Sending the data to FAUST

In order to send the accounting data also to FAUST, after installing and configuring the APEL Publisher as explained in the section above, follow the instructions https://github.com/andreaguarise/ssm-dupl-send

this mean that instead of apelclient script, you have to use the ssm-dupl-send.sh one.

Among the important paramaters to set in the faust-sender.cfg there are the following ones:

host: dgas-broker.to.infn.it
port: 61613

use_ssl: false

destination: apel.input

Create with mkdir the directory:

/var/spool/faust/outgoing

IMPORTANT: for Tier1 and Tier2 it will be used a dedicated queue:

destination: apel.<SITE-NAME>.input

For instance, in the case of INFN-PISA, into file faust-sender.cfg it will be set:

destination: apel.INFN-PISA.input

IMPORTANT: Run the FAUST script only after having launched the parser one on the CEs

  • Example of the cron:
cat /etc/cron.d/ssm-dupl-send 
# Run APEL client once daily
05 01 * * * root /root/bin/ssm-dupl-send.sh

APEL Parser Installation and Configuration

Install and configure the APEL parser on each computing element of your resource centre.

Follow the EMI3 generic installation guide and the APEL one https://twiki.cern.ch/twiki/pub/EMI/EMI3APELClient/APEL_Parsers_System_Administrator_Guide.pdf

IMPORTANT: Send the accounting data starting from September, because the previous ones have been already sent by DGAS to APEL, otherwise the will be overwritten causing some inconsistencies. Configure the parser accordingly to make process the proper files (or move the old logs in another directory).

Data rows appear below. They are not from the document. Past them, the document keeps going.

(** Both attempts to create the process. *)
Lemma both_attempts app l b dir std list h created h' :
  (let create breakaway := CreateProcessW breakaway app l b dir std list in
   match create true h with
   | (Ok info, h) => (Ok (info, false), h)
   | (Err e, h) => if breakaway_refused e then let '(r, h) := create false h in ((λ info, (info, true)) <$> r, h) else (Err e, h)
   end) = (created, h') →
  match created with
  | Err _ => same_else h h' ∧ table h' = table h
  | Ok ((process, thread, pid), in_job) =>
      lists h' = lists h ∧ table h !! process = None ∧ table h !! thread = None ∧ process ≠ thread ∧
      table h' = <[thread := Handle (ThreadObject pid) false]> (<[process := Handle (ProcessObject pid) false]> (table h)) ∧
      ∃ given outside, started h' = Process app l b dir given std outside :: started h ∧ (in_job = false → outside = true) ∧
        ∀ n, given !! n = if decide (n ∈ list) then to <$> table h !! n else None
  end.
Proof.
  simpl. destruct (CreateProcessW true app l b dir std list h) as [[[[p th] i]|e] h1] eqn:E1; apply CreateProcessW_spec in E1.
  { intros [= <- <-]. destruct E1 as (_ & ? & ? & ? & ? & ? & _ & given & ? & ?). split_and!; try done. eauto 10. }
  destruct E1 as [Hs1 Ht1]. destruct (breakaway_refused e); [|intros [= <- <-]; done].
  destruct (CreateProcessW false app l b dir std list h1) as [[[[p th] i]|e'] h2] eqn:E2; apply CreateProcessW_spec in E2;
    intros [= <- <-]; simpl.
  - destruct E2 as (_ & Hl & Hp & Hth & Hne & Ht & _ & given & Hst & Hg). rewrite Ht1 in *. destruct Hs1 as [Hj Hls Hss].
    split_and!; try done; [congruence|]. exists given, (bool_decide (job h1 = None)). split_and!; [by rewrite <- Hss|done|done].
  - destruct E2 as [Hs2 Ht2]. split; [by etrans|congruence].
Qed.

(** Only a process that is created takes a PID. *)
Lemma new_handle_pid o b h r h' : new_handle o b h = (r, h') → next_pid h' = next_pid h.
Proof. unfold new_handle, next_fault. repeat case_match; intros; simplify_eq/=; done. Qed.

Lemma inheritable_pid t h r h' : inheritable t h = (r, h') → next_pid h' = next_pid h.
Proof.
  unfold inheritable. destruct t as [|n]; [by intros [= _ <-]|]. destruct (table h !! n) as [x|]; [|by intros [= _ <-]].
  destruct (new_handle _ _ h) as [r' h2] eqn:E. apply new_handle_pid in E. by intros [= _ <-].
Qed.

Lemma with_handles_pid h r h' : with_handles h = (r, h') → next_pid h' = next_pid h.
Proof. unfold with_handles, next_fault. simpl. repeat case_match; intros; simplify_eq/=; done. Qed.

Lemma CreateProcessW_pid breakaway app l b dir std list h r h' :
  CreateProcessW breakaway app l b dir std list h = (r, h') →
  match r with Ok (_, _, pid) => pid = next_pid h | Err _ => next_pid h' = next_pid h end.
Proof. unfold CreateProcessW, next_fault. repeat case_match; intros; simplify_eq/=; done. Qed.

Lemma spawn_pid file_name absolute inherited spec h child h' :
  spawn file_name absolute inherited spec h = (Ok child, h') → pid child = next_pid h.
Proof.
  unfold spawn. destruct (check_program file_name); [|done]. destruct (command_line _ _); [|done].
  destruct (environment_block _ _); [|done].
  destruct (open_null h) as [[null|] h1] eqn:E1; [|done]. apply new_handle_pid in E1.
  destruct (inheritable (stdout spec) h1) as [[out|] h2] eqn:E2; [|done]. apply inheritable_pid in E2.
  destruct (inheritable (stderr spec) h2) as [[err|] h3] eqn:E3; [|done]. apply inheritable_pid in E3.
  destruct (with_handles h3) as [[|] h4] eqn:E4; [|done]. apply with_handles_pid in E4.
  destruct (CreateProcessW true _ _ _ _ _ _ h4) as [[[[process thread] p]|e] h5] eqn:E5; apply CreateProcessW_pid in E5.
  - intros [= <- _]. simpl. congruence.
  - destruct (breakaway_refused e); [|done].
    destruct (CreateProcessW false _ _ _ _ _ _ h5) as [[[[process thread] p]|e'] h6] eqn:E6; apply CreateProcessW_pid in E6; [|done].
    intros [= <- _]. simpl. congruence.
Qed.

you can launch the apelparser script after the setting-up of the apelclient database

an example of the cron:

cat /etc/cron.d/apelparser 
# Run APEL parser once daily
04 22 * * * root /usr/bin/apelparser

NOTE: the empty logfiles produce a CRITICAL error in the parsing operation:

2014-09-12 11:02:08,683 - apel.common.exceptions - CRITICAL - Unhandled exception raised!
2014-09-12 11:02:08,683 - apel.common.exceptions - CRITICAL - Please send a bug report with following information:
2014-09-12 11:02:08,684 - apel.common.exceptions - CRITICAL - UnboundLocalError: local variable 'line_number' referenced before assignment
2014-09-12 11:02:08,684 - apel.common.exceptions - CRITICAL - parse_file [/usr/bin/apelparser 139]
2014-09-12 11:02:08,684 - apel.common.exceptions - CRITICAL - scan_dir in /usr/bin/apelparser [187]
2014-09-12 11:02:08,684 - apel.common.exceptions - CRITICAL - handle_parsing in /usr/bin/apelparser [296]
2014-09-12 11:02:08,684 - apel.common.exceptions - CRITICAL - main in /usr/bin/apelparser [380]
2014-09-12 11:02:08,684 - apel.common.exceptions - CRITICAL - ? in /usr/bin/apelparser [392]
so check for these empty files and delete them.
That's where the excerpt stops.